### Extracted data entries
────────────────────

Lemma fresh_reachable_depth wc s :
  rtc (fresh_step wc) (new wc) s → len (accepted s) ≤ u64_max → depth_ok s.
Proof.
  intros Hs. assert (∀ a, rtc (fresh_step wc) a s → inv a → depth_ok a → len (accepted s) ≤ u64_max → depth_ok s) as Hall.
  { clear Hs. intros a. induction 1 as [|a b c Hab Hbc IH]; [done|]. intros Hi Hd Hb. destruct Hab as [Hfr Hst].
    assert (inv b) as Hib by by eapply commit_step_inv.
    apply IH; [done| |done]. apply (fresh_step_depth wc a); [done| |done|by split].
    assert (∀ u v, rtc (fresh_step wc) u v → inv u → len (accepted u) ≤ len (accepted v)) as Hmono.
    { clear. induction 1 as [|u v w [_ Huv] _ IH]; [done|]. intros Hi.
      pose proof (accepted_grows _ _ _ Hi Huv). pose proof (IH (commit_step_inv _ _ _ Hi Huv)). lia. }
    pose proof (accepted_grows _ _ _ Hi Hst). pose proof (Hmono _ _ Hbc Hib). lia. }
  apply (Hall _ Hs); [apply commit_new_inv|]. intros k x Hk. simpl in Hk. by rewrite lookup_empty in Hk.
Qed.

(** C7: No commit request is lost.  In every state that calls of [enqueue]
    and the workers can reach, whatever git answers, panics included, each
    request counted so far is in the queue or the spill of its repository, in
    the hands of a thread that will commit it or put it back, or committed: a
    commit of its repository lists all its paths or is one of everything. *)
Theorem no_request_lost wc s repo f :
  reachable wc s → (repo, f) ∈ accepted s → covered s repo f.
Proof. intros Hi%commit_reachable_inv Hf. by destruct (inv_cov _ Hi _ _ Hf). Qed.

(** The count of pending requests is exact, so [flush_sync] waits for
    what it says.  As long as fewer than 2^64 requests were made the count is
    the number of requests queued, spilled or in the hands of a thread; and
    when it is zero, in particular when [all_empty] ends the wait, every
    request counted so far is committed. *)
Theorem flush_waits_for_commits wc s :
  reachable wc s → len (accepted s) ≤ u64_max →
  pending_requests (shared s) = msum rq_weight (repos s) + msum thread_weight (threads s) ∧
  (pending_requests (shared s) = 0 ∨ all_empty s = true →
   ∀ repo f, (repo, f) ∈ accepted s → in_log (log (shared s)) repo f).
Proof.
  intros Hi%commit_reachable_inv Hb. split; [by apply (inv_count _ Hi)|]. intros Hp repo f Hf.
  apply nothing_pending; [done|done| |done]. destruct Hp as [->|Hp]; [done|].
  unfold all_empty in Hp. apply andb_true_iff in Hp as [Hp _]. apply negb_true_iff, Z.ltb_ge in Hp. done.
Qed.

────────────────────

### Exercise instructions
Your answer must be the lines above from the one containing "assert (inv b)" to the one containing "when it is zero, in", both included, restated word for word.

### Response for this exercise
    assert (inv b) as Hib by by eapply commit_step_inv.
    apply IH; [done| |done]. apply (fresh_step_depth wc a); [done| |done|by split].
    assert (∀ u v, rtc (fresh_step wc) u v → inv u → len (accepted u) ≤ len (accepted v)) as Hmono.
    { clear. induction 1 as [|u v w [_ Huv] _ IH]; [done|]. intros Hi.
      pose proof (accepted_grows _ _ _ Hi Huv). pose proof (IH (commit_step_inv _ _ _ Hi Huv)). lia. }
    pose proof (accepted_grows _ _ _ Hi Hst). pose proof (Hmono _ _ Hbc Hib). lia. }
  apply (Hall _ Hs); [apply commit_new_inv|]. intros k x Hk. simpl in Hk. by rewrite lookup_empty in Hk.
Qed.

(** C7: No commit request is lost.  In every state that calls of [enqueue]
    and the workers can reach, whatever git answers, panics included, each
    request counted so far is in the queue or the spill of its repository, in
    the hands of a thread that will commit it or put it back, or committed: a
    commit of its repository lists all its paths or is one of everything. *)
Theorem no_request_lost wc s repo f :
  reachable wc s → (repo, f) ∈ accepted s → covered s repo f.
Proof. intros Hi%commit_reachable_inv Hf. by destruct (inv_cov _ Hi _ _ Hf). Qed.

(** The count of pending requests is exact, so [flush_sync] waits for
    what it says.  As long as fewer than 2^64 requests were made the count is
    the number of requests queued, spilled or in the hands of a thread; and
    when it is zero, in particular when [all_empty] ends the wait, every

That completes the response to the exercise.